◆ **Exercise instructions**:
The answer should consist solely of the lines from the first one below through the line containing "(** ** File names of the accepted layouts *)", copied exactly.

═══ Entries supplied ═══

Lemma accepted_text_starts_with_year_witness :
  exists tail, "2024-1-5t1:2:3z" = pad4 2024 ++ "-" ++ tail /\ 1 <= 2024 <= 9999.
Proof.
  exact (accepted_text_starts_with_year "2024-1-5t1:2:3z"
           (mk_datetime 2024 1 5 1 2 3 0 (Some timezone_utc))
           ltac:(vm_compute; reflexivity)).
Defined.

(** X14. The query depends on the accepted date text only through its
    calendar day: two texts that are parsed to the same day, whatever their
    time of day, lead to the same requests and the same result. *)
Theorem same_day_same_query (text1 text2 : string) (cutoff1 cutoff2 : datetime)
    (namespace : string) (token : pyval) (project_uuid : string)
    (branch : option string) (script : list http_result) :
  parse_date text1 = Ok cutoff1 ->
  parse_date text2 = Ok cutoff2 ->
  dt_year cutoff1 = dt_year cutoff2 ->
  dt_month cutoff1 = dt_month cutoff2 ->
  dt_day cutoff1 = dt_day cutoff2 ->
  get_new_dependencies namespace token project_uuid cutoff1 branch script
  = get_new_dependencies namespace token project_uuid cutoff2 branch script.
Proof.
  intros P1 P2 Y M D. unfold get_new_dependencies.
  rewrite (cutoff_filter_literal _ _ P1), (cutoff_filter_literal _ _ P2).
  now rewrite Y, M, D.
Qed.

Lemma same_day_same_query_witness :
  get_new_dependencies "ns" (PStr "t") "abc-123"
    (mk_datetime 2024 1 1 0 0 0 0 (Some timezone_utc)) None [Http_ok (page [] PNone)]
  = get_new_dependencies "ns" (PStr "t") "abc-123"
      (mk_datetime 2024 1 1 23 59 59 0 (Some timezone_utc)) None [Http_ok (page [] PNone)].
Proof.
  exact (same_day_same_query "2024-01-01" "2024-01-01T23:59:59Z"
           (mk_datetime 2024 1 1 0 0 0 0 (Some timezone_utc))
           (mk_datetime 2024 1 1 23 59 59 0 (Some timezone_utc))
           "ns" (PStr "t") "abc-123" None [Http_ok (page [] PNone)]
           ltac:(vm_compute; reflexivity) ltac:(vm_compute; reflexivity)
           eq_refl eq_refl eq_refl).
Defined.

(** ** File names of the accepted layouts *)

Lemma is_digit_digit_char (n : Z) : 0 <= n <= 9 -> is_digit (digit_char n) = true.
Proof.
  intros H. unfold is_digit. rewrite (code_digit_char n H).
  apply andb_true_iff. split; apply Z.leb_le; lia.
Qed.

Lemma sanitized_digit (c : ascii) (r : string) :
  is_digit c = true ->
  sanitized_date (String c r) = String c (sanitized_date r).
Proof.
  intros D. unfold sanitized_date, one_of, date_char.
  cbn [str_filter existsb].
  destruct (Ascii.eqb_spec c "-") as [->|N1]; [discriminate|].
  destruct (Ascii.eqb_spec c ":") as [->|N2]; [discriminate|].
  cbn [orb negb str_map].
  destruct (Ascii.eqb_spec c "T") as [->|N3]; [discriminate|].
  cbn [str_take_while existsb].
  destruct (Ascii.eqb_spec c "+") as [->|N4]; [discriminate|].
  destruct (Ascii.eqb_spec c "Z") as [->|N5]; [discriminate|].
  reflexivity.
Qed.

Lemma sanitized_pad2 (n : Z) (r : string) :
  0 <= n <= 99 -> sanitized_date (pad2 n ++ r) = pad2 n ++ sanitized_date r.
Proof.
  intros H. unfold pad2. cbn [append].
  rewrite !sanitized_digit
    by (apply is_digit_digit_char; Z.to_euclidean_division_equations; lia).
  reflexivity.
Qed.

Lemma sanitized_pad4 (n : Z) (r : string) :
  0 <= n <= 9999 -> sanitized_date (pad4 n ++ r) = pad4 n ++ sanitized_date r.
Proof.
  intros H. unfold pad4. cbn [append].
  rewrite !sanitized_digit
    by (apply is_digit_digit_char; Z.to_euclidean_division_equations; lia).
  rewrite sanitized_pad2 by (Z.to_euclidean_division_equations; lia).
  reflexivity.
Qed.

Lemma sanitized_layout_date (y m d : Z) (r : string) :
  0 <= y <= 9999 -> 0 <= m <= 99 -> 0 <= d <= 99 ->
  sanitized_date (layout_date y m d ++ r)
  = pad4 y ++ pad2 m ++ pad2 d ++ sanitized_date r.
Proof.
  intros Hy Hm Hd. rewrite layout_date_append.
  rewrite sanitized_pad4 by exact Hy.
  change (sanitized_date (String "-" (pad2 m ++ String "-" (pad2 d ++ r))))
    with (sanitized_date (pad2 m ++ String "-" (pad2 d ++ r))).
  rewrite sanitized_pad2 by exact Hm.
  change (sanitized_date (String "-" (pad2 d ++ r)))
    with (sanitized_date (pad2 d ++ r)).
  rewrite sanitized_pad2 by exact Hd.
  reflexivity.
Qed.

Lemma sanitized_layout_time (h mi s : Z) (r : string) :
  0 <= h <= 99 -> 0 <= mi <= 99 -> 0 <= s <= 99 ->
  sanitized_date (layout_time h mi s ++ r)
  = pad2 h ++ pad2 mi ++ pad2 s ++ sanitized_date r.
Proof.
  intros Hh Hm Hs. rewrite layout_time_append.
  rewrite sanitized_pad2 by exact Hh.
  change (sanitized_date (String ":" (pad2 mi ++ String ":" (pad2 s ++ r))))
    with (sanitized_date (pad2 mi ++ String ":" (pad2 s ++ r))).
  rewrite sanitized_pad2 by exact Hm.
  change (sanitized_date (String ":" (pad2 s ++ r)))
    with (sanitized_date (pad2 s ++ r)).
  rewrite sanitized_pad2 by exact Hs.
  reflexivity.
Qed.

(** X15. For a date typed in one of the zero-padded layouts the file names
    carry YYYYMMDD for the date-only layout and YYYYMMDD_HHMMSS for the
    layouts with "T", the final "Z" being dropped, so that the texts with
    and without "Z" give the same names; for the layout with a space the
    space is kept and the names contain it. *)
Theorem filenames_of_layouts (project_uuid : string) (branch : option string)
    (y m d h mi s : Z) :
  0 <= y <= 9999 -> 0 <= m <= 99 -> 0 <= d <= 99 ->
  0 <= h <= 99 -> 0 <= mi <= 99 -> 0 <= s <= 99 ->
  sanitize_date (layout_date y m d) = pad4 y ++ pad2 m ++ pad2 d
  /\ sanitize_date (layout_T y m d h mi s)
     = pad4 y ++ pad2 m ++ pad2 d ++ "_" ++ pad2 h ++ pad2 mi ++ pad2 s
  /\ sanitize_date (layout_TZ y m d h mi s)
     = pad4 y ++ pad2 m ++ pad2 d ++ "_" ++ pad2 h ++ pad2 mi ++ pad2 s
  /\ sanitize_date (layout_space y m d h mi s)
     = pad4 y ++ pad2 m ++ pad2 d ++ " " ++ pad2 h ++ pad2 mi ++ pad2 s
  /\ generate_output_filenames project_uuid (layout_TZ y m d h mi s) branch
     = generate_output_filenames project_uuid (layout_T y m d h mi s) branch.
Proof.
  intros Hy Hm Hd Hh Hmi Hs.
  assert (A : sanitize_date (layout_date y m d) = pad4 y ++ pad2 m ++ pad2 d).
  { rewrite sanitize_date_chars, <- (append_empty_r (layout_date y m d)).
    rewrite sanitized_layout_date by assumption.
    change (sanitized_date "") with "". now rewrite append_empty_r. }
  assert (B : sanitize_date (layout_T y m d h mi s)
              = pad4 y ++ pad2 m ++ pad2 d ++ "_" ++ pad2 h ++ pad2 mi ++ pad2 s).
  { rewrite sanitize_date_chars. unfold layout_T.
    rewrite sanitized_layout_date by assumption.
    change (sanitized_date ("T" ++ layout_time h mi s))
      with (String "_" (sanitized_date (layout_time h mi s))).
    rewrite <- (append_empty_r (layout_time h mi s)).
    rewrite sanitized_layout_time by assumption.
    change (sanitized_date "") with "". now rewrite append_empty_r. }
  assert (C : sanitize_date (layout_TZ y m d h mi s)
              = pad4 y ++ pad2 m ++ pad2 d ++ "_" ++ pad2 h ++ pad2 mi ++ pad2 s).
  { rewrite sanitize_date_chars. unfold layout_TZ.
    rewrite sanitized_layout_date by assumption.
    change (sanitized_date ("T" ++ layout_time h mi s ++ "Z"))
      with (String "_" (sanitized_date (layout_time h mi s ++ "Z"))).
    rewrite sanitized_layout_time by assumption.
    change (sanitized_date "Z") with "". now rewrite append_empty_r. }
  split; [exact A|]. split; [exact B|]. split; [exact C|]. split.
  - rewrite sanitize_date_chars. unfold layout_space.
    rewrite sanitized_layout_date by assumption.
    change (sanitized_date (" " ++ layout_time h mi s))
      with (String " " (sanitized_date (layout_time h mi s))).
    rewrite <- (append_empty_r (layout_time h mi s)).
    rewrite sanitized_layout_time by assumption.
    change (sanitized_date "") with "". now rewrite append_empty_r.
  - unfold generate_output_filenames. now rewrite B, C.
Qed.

═══

◆ **Answer area**:
Lemma accepted_text_starts_with_year_witness :
  exists tail, "2024-1-5t1:2:3z" = pad4 2024 ++ "-" ++ tail /\ 1 <= 2024 <= 9999.
Proof.
  exact (accepted_text_starts_with_year "2024-1-5t1:2:3z"
           (mk_datetime 2024 1 5 1 2 3 0 (Some timezone_utc))
           ltac:(vm_compute; reflexivity)).
Defined.

(** X14. The query depends on the accepted date text only through its
    calendar day: two texts that are parsed to the same day, whatever their
    time of day, lead to the same requests and the same result. *)
Theorem same_day_same_query (text1 text2 : string) (cutoff1 cutoff2 : datetime)
    (namespace : string) (token : pyval) (project_uuid : string)
    (branch : option string) (script : list http_result) :
  parse_date text1 = Ok cutoff1 ->
  parse_date text2 = Ok cutoff2 ->
  dt_year cutoff1 = dt_year cutoff2 ->
  dt_month cutoff1 = dt_month cutoff2 ->
  dt_day cutoff1 = dt_day cutoff2 ->
  get_new_dependencies namespace token project_uuid cutoff1 branch script
  = get_new_dependencies namespace token project_uuid cutoff2 branch script.
Proof.
  intros P1 P2 Y M D. unfold get_new_dependencies.
  rewrite (cutoff_filter_literal _ _ P1), (cutoff_filter_literal _ _ P2).
  now rewrite Y, M, D.
Qed.

Lemma same_day_same_query_witness :
  get_new_dependencies "ns" (PStr "t") "abc-123"
    (mk_datetime 2024 1 1 0 0 0 0 (Some timezone_utc)) None [Http_ok (page [] PNone)]
  = get_new_dependencies "ns" (PStr "t") "abc-123"
      (mk_datetime 2024 1 1 23 59 59 0 (Some timezone_utc)) None [Http_ok (page [] PNone)].
Proof.
  exact (same_day_same_query "2024-01-01" "2024-01-01T23:59:59Z"
           (mk_datetime 2024 1 1 0 0 0 0 (Some timezone_utc))
           (mk_datetime 2024 1 1 23 59 59 0 (Some timezone_utc))
           "ns" (PStr "t") "abc-123" None [Http_ok (page [] PNone)]
           ltac:(vm_compute; reflexivity) ltac:(vm_compute; reflexivity)
           eq_refl eq_refl eq_refl).
Defined.

(** ** File names of the accepted layouts *)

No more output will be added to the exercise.